[Saved data entries]
* * *

(** Making one directory is not seen off the way to it. *)
Lemma lookup_mkdir (fs : node) (here : list str) (nm c : str)
    (children : list node) :
  lookup fs here = Some (Dir nm children) ->
  find_child c children = None ->
  forall q, prefix_of q (here ++ [c]) = false ->
            lookup (graft fs here (Dir nm (children ++ [Dir c []]))) q = lookup fs q.
Proof.
  intros Hl Hc. apply (lookup_graft_child here fs nm c children); [assumption| |].
  - intros d Hd. now apply (find_child_append_other c).
  - intros r Hr. rewrite (find_child_append c (Dir c []) children Hc eq_refl), Hc.
    now apply lookup_below_empty.
Qed.

(** Whatever [os.makedirs] ends with, it has changed nothing off the
    way it went. *)
Lemma makedirs_along_frame (names : list str) :
  forall fs here fs' e,
    Forall (fun c => regular c = true) names ->
    makedirs_along fs here names = (fs', e) ->
    forall q, prefix_of q (here ++ names) = false -> lookup fs' q = lookup fs q.
Proof.
  induction names as [|c cs IH]; intros fs here fs' e Hreg Hm q Hq.
  - cbn [makedirs_along] in Hm. now injection Hm as <- _.
  - inversion Hreg as [|? ? Hc Hcs]; subst.
    destruct (regular_not_dot c Hc) as [H1 H2].
    cbn [makedirs_along] in Hm.
    destruct (lookup fs here) as [[fn fb|nm children]|] eqn:El;
      try (now injection Hm as <- _).
    rewrite H1, H2 in Hm.
    assert (Hq' : prefix_of q ((here ++ [c]) ++ cs) = false)
      by (now rewrite <- app_assoc).
    destruct (find_child c children) as [[gn gb|dn dc]|] eqn:Ef.
    + now injection Hm as <- _.
    + now apply (IH fs (here ++ [c]) fs' e).
    + rewrite (IH _ (here ++ [c]) fs' e Hcs Hm q Hq').
      apply (lookup_mkdir fs here nm c children El Ef).
      now apply prefix_of_app_l in Hq'.
Qed.



(** Along names that are neither [.] nor [..] the system ends where
    the names say. *)
Lemma follow_all_regular (names : list str) :
  forall fs here there,
    Forall (fun c => regular c = true) names ->
    follow_all fs here names = Ok there -> there = here ++ names.
Proof.
  induction names as [|c cs IH]; intros fs here there Hreg H.
  - cbn [follow_all] in H. injection H as <-. now rewrite app_nil_r.
  - inversion Hreg as [|? ? Hc Hcs]; subst.
    destruct (regular_not_dot c Hc) as [H1 H2].
    cbn [follow_all] in H. unfold follow in H.
    destruct (lookup fs here) as [[|]|]; try discriminate.
    rewrite H1, H2 in H. cbn [bind] in H.
    rewrite (IH _ _ _ Hcs H). now rewrite <- app_assoc.
Qed.



(** What [open] has checked when it returns. *)
Lemma open_w_ok (fs : node) (here names : list str) (trailing : bool)
    (parent : list str) :
  open_w fs here names trailing = Ok parent ->
  names <> []
  /\ follow_all fs here (removelast names) = Ok parent
  /\ exists nm children,
      lookup fs parent = Some (Dir nm children)
      /\ forall dn dc, find_child (last names []) children <> Some (Dir dn dc).
Proof.
  unfold open_w. destruct names as [|c0 cs0] eqn:E; [discriminate|].
  rewrite <- E. intros H. split; [rewrite E; discriminate|].
  destruct (follow_all fs here (removelast names)) as [p|]; cbn [bind] in H;
    [|discriminate].
  destruct (lookup fs p) as [[fn fb|nm children]|] eqn:El; try discriminate.
  destruct (_ || _); [discriminate|].
  destruct (find_child (last names []) children) as [[gn gb|dn dc]|] eqn:Ef;
    try discriminate; injection H as <-; (split; [reflexivity|]);
    exists nm, children; (split; [exact El|]); intros dn dc E0;
    rewrite Ef in E0; discriminate.
Qed.

(** The file written is not seen off the way to it. *)
Lemma lookup_with_file (fs : node) (parent : list str) (c : str)
    (content : list Byte.byte) (nm : str) (children : list node) :
  lookup fs parent = Some (Dir nm children) ->
  (forall dn dc, find_child c children <> Some (Dir dn dc)) ->
  forall q, prefix_of q (parent ++ [c]) = false ->
            lookup (with_file fs parent c content) q = lookup fs q.
Proof.
  intros Hl Hc q Hq. unfold with_file. rewrite Hl.
  apply (lookup_graft_child parent fs nm c children); try assumption.
  - intros d Hd. destruct (find_child c children).
    + now apply (find_child_replace_other c).
    + now apply (find_child_append_other c).
  - intros r Hr. destruct (find_child c children) as [[gn gb|dn dc]|] eqn:Ef.
    + rewrite (find_child_replace c (File c content) _ children Ef eq_refl).
      now rewrite !lookup_below_file.
    + now destruct (Hc dn dc).
    + rewrite (find_child_append c (File c content) children Ef eq_refl).
      now apply lookup_below_file.
Qed.


Lemma until_lstrip (r : str) :
  until_slash r ++ lstrip_by (fun c => negb (N.eqb c SLASH)) r = r.
Proof.
  induction r as [|c r IH]; [reflexivity|].
  cbn [until_slash lstrip_by]. destruct (N.eqb c SLASH); cbn [negb app].
  - reflexivity.
  - now rewrite IH.
Qed.

Lemma lstrip_head (r : str) :
  lstrip_by (fun c => negb (N.eqb c SLASH)) r = []
  \/ exists r', lstrip_by (fun c => negb (N.eqb c SLASH)) r = SLASH :: r'.
Proof.
  induction r as [|c r IH]; [now left|].
  cbn [lstrip_by]. destruct (N.eqb c SLASH) eqn:E; cbn [negb].
  - right. apply N.eqb_eq in E. subst. now exists r.
  - exact IH.
Qed.

Lemma dir_head_basename (p : str) : p = dir_head p ++ basename p.
Proof.
  unfold dir_head, basename. rewrite <- rev_app_distr, until_lstrip.
  now rewrite rev_involutive.
Qed.

Lemma dir_head_shape (p : str) :
  dir_head p = [] \/ exists h, dir_head p = h ++ [SLASH].
Proof.
  unfold dir_head. destruct (lstrip_head (rev p)) as [->|[r' ->]].
  - now left.
  - right. exists (rev r'). reflexivity.
Qed.

Lemma dirname_dir_head (p : str) :
  dirname p
  = if negb (is_empty (dir_head p)) && negb (forallb (N.eqb SLASH) (dir_head p))
    then rstrip SLASH (dir_head p) else dir_head p.
Proof. reflexivity. Qed.

Lemma rstrip_decomp (c : char) (s : str) :
  exists m, s = rstrip c s ++ repeat c m.
Proof.
  induction s as [|x s [m IH]]; [now exists 0|].
  cbn [rstrip]. destruct (rstrip c s) as [|y r] eqn:E.
  - cbn [app] in IH. destruct (N.eqb x c) eqn:Ex.
    + apply N.eqb_eq in Ex. subst x. exists (S m). cbn [app repeat]. now f_equal.
    + exists m. cbn [app]. now f_equal.
  - exists m. cbn [app]. rewrite IH at 1. reflexivity.
Qed.

Lemma dirname_decomp (p : str) :
  exists m, dir_head p = dirname p ++ repeat SLASH m.
Proof.
  rewrite dirname_dir_head. destruct (_ && _).
  - apply rstrip_decomp.
  - exists 0. now rewrite app_nil_r.
Qed.

Lemma split_snoc_sep (q : str) : split SLASH (q ++ [SLASH]) = split SLASH q ++ [[]].
Proof. now rewrite split_app_sep. Qed.

Lemma fold_split_trailing (k m : nat) (s : str) (acc : list str) :
  fold_left (normpath_step k) (split SLASH (s ++ repeat SLASH m)) acc
  = fold_left (normpath_step k) (split SLASH s) acc.
Proof.
  induction m as [|m IH].
  - now rewrite app_nil_r.
  - change (repeat SLASH (S m)) with (SLASH :: repeat SLASH m).
    rewrite repeat_cons, app_assoc, split_snoc_sep, fold_left_app.
    cbn [fold_left]. rewrite normpath_step_empty. exact IH.
Qed.

(** The components of a path are those of its directory followed by
    its last name. *)
Lemma abs_comps_dirname (cwd p : str) :
  isabs cwd = true -> regular (basename p) = true -> dirname p <> [] ->
  abs_comps cwd p = abs_comps cwd (dirname p) ++ [basename p].
Proof.
  intros Hc Hreg Hd.
  pose proof (regular_inv _ Hreg) as (Hne & Hns & _).
  destruct (dirname_decomp p) as [m Hm].
  assert (Hh : exists h, dir_head p = h ++ [SLASH]).
  { destruct (dir_head_shape p) as [E|H]; [|exact H].
    exfalso. apply Hd. rewrite dirname_dir_head, E. reflexivity. }
  destruct Hh as [h Hh].
  assert (Hfold : forall k acc,
             fold_left (normpath_step k) (split SLASH p) acc
             = fold_left (normpath_step k) (split SLASH (dirname p)) acc
               ++ [basename p]).
  { intros k acc. rewrite (dir_head_basename p) at 1.
    rewrite <- (fold_split_trailing k m (dirname p)), <- Hm.
    rewrite Hh, <- app_assoc. cbn [app].
    rewrite split_app_sep, split_snoc_sep, !fold_left_app.
    rewrite (split_nosep SLASH (basename p)) by assumption.
    cbn [fold_left]. rewrite normpath_step_empty.
    now apply normpath_step_regular. }
  assert (Habs : isabs p = isabs (dirname p)).
  { rewrite (dir_head_basename p) at 1. rewrite Hm, <- app_assoc.
    now apply isabs_app_nonempty. }
  rewrite !abs_comps_normpath by assumption.
  unfold normpath_comps, full. rewrite Habs.
  destruct (isabs (dirname p)) eqn:E.
  - rewrite Hfold.
    rewrite (fold_step_slashes (initial_slashes p) (initial_slashes (dirname p)));
      [reflexivity|].
    now rewrite !initial_slashes_isabs, Habs, E.
  - assert (Hp : isabs p = false) by congruence.
    assert (Hcn : cwd <> []) by (intros ->; discriminate).
    rewrite (fold_step_slashes (initial_slashes (join2 cwd p))
               (initial_slashes (join2 cwd (dirname p)))).
    + rewrite !fold_split_join2 by assumption. apply Hfold.
    + rewrite !initial_slashes_isabs, !isabs_join2; auto.
Qed.

(** ** Paths as written *)

Lemma written_app_sep (a b : str) :
  written (a ++ SLASH :: b) = written a ++ written b.
Proof. unfold written. now rewrite split_app_sep, filter_app. Qed.

Lemma written_trailing (s : str) (m : nat) :
  written (s ++ repeat SLASH m) = written s.
Proof.
  induction m as [|m IH]; [now rewrite app_nil_r|].
  change (repeat SLASH (S m)) with (SLASH :: repeat SLASH m).
  rewrite repeat_cons, app_assoc. unfold written in *.
  rewrite split_snoc_sep, filter_app, IH. cbn [filter nonempty is_empty negb].
  apply app_nil_r.
Qed.

Lemma written_nosep (b : str) :
  b <> [] -> existsb (N.eqb SLASH) b = false -> written b = [b].
Proof.
  intros Hb Hs. unfold written. rewrite split_nosep by assumption.
  destruct b; [contradiction|reflexivity].
Qed.

Lemma until_slash_nosep (s : str) : existsb (N.eqb SLASH) (until_slash s) = false.
Proof.
  induction s as [|c s IH]; [reflexivity|]. cbn [until_slash].
  destruct (N.eqb c SLASH) eqn:E; [reflexivity|].
  cbn [existsb]. now rewrite N.eqb_sym, E, IH.
Qed.
(** * StatSor service supervisor and chatbot endpoint

    A shallow embedding of [start_services.py] (the supervisor that launches
    the services, polls their health URLs and tears them down) and of
    [backend/chatbot/app.py] (the Flask application with its single
    [/chat] route), followed by the properties of both.

    Effects are explicit.  The supervisor runs in a small state-and-exception
    monad: the state carries the wall clock, the log of every effect performed
    so far and the pending user interrupt.

    The script is read twice.  The first reading has it on a console that
    can print every line, with what [Popen] and [requests.get] raise handed
    to the script as values: there the only exception is [KeyboardInterrupt].
    The second reading, the module [Console], raises the exceptions of
    [Popen], [requests.get] and [print] and catches them where the script
    has its [try] blocks; the two agree on a console that can encode every
    line. *)

(** The two one-off scripts [fix_lint.py] and [fix_lint_v2.py] are embedded
    too, as far as they go without a regular-expression engine: a run of
    [fix_lint.py] over the files it reads and writes, and the loop of
    [fix_lint_v2.py] over the lines of redis.js. *)

From Stdlib Require Import ZArith List String Ascii Bool Lia DecimalString.
From Stdlib Require Import SpecFloat.
Import ListNotations.
Local Open Scope string_scope.
Local Open Scope Z_scope.

#[local] Set Warnings "-register-all".

(** ** Strings of the script *)

(** ["\n"] *)
Definition nl : string := String (ascii_of_nat 10) EmptyString.

(** [c * n] for a one-character string [c]. *)
Fixpoint str_times (c : ascii) (n : nat) : string :=
  match n with
  | O => EmptyString
  | S k => String c (str_times c k)
  end.

(** [str(n)] for an integer. *)
Definition str_of_Z (z : Z) : string := NilZero.string_of_int (Z.to_int z).
(** * ArmoryQt: wallet registry, combined ledger and heartbeat

    A shallow embedding of the stateful methods of [ArmoryMainWindow]
    (ArmoryQt.py): [loadWalletsAndSettings], [createZeroConfLedger],
    [createCombinedLedger], [convertLedgerToTable] and [Heartbeat].

    The Python object [self] becomes a record that is threaded through a
    state-and-exception monad; Python dictionaries become [gmap]s, sets
    become [gset]s, and Python integers become [Z]. *)

From Stdlib Require Import ZArith Ascii String List Bool Lia.
From stdpp Require Import gmap strings list fin_maps sorting pretty.

Local Open Scope string_scope.
Local Open Scope list_scope.
Local Open Scope Z_scope.

(** ** Exceptions and outcomes *)

(** The Python exceptions the modelled methods can meet.  [EngineError]
    stands for whatever the wallet library or the chain engine raises. *)
Inductive exn : Type :=
| KeyError (key : string)
| IndexError
| TypeError
| AttributeError (attr : string)
| EngineError (msg : string).

Inductive outcome (A : Type) : Type :=
| Return (a : A)
| Raise (e : exn).
Arguments Return {A} a.
Arguments Raise {A} e.

Definition is_AttributeError (e : exn) : bool :=
  match e with AttributeError _ => true | _ => false end.

(** ** Data of the wallet library and of the chain engine *)

(** A ledger entry of the C++ engine, seen through its getters. *)
Record LedgerEntry : Type := {
  getBlockNum : Z;     (* uint32; 0xffffffff is "not in a block yet" *)
  getIndex    : Z;     (* position of the transaction inside its block *)
  getValue    : Z;     (* signed amount, in satoshi *)
  getTxHash   : string
}.

(** Modelled from the spec: [LedgerEntry]'s [operator<] is C++ code of the
    engine; the spec describes the ordering key as "combining height and
    intra-block position".  The key is the pair (height, position), compared
    lexicographically. *)
Definition LedgerEntry_lt (a b : LedgerEntry) : bool :=
  if negb (getBlockNum a =? getBlockNum b) then getBlockNum a <? getBlockNum b
  else if negb (getIndex a =? getIndex b) then getIndex a <? getIndex b
  else false.

Definition orderingKey (le : LedgerEntry) : Z * Z := (getBlockNum le, getIndex le).

(** A wallet handle.  [getTxLedger], [getBalance] and the zero-conf query of
    the C++ wallet are methods of the wallet library; they are fields here. *)
Record PyBtcWallet : Type := {
  wltUniqueIDB58 : string;
  walletPath     : string;
  labelName      : string;
  useEncryption  : bool;
  watchingOnly   : bool;
  commentsMap    : gmap string string;
  getTxLedger    : list LedgerEntry;
  getBalance     : outcome Z;
  getLedgerEntriesForZeroConfTxList : list string → list LedgerEntry
}.

Record BlockHeader : Type := { getBlockHeight : Z; getTimestamp : Z }.

(** Modelled from the spec: the chain engine [TheBDM] is consumed through
    [isInitialized], the top block header and the incremental read of the
    block file.  [blkFile] lists what the coming reads of the block file
    will find: each one raises, or reports a number of new blocks together
    with the header that is on top afterwards.  [getHeaderByHeight] is the
    engine's table of main-chain headers. *)
Record BlockDataManager : Type := {
  isInitialized     : bool;
  getTopBlockHeader : BlockHeader;
  getHeaderByHeight : Z → option BlockHeader;
  blkFile           : list (outcome (Z * BlockHeader))
}.

(** The peer protocol factory: unconfirmed transactions by hash (kept in
    their serialized form) and their arrival times.  [createZeroConfLedger]
    walks over [zeroConfTx.keys()], and a dict of Python 2 gives its keys in
    the order of its hash table: [zeroConfTx] is kept as the list of its
    items in that order, each hash once.  [zeroConfTxTime] is only looked
    up. *)
Record ArmoryClientFactory : Type := {
  zeroConfTx     : list (string * string);
  zeroConfTxTime : gmap string Z
}.

Inductive WLTTYPES : Type := Plain | Crypt | WatchOnly | Offline.

Definition WLTTYPES_eqb (a b : WLTTYPES) : bool :=
  match a, b with
  | Plain, Plain | Crypt, Crypt | WatchOnly, WatchOnly | Offline, Offline => true
  | _, _ => false
  end.

(** ** Widgets *)

(** One row of the ledger table, in the order [convertLedgerToTable]
    appends its eight columns. *)
Record Row : Type := {
  rowNumConf : Z;
  rowDate    : string;
  rowTxDir   : Z;
  rowWltName : string;
  rowComment : string;
  rowAmount  : string;
  rowIsMine  : bool;
  rowWltID   : string
}.

Record LedgerDispModelSimple : Type := { modelTable : list Row }.
Record QTableView : Type := { viewModel : option LedgerDispModelSimple }.
Record QLabel : Type := { labelText : string }.
Record QRadioButton : Type := { isChecked : bool }.

(** [self.walletBalances] starts as a list; [Heartbeat] rebinds the
    attribute to a single balance. *)
Inductive Balances : Type :=
| BalanceList (l : list Z)
| BalanceValue (v : Z).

* * *

- [Prompt]: Transcribe each line of the data above, unaltered, from the one where "match a, b with" appears to the one where "appends its eight columns. *)" appears, inclusive of both.

- [Response for this exercise]:
  match a, b with
  | Plain, Plain | Crypt, Crypt | WatchOnly, WatchOnly | Offline, Offline => true
  | _, _ => false
  end.

(** ** Widgets *)

(** One row of the ledger table, in the order [convertLedgerToTable]
    appends its eight columns. *)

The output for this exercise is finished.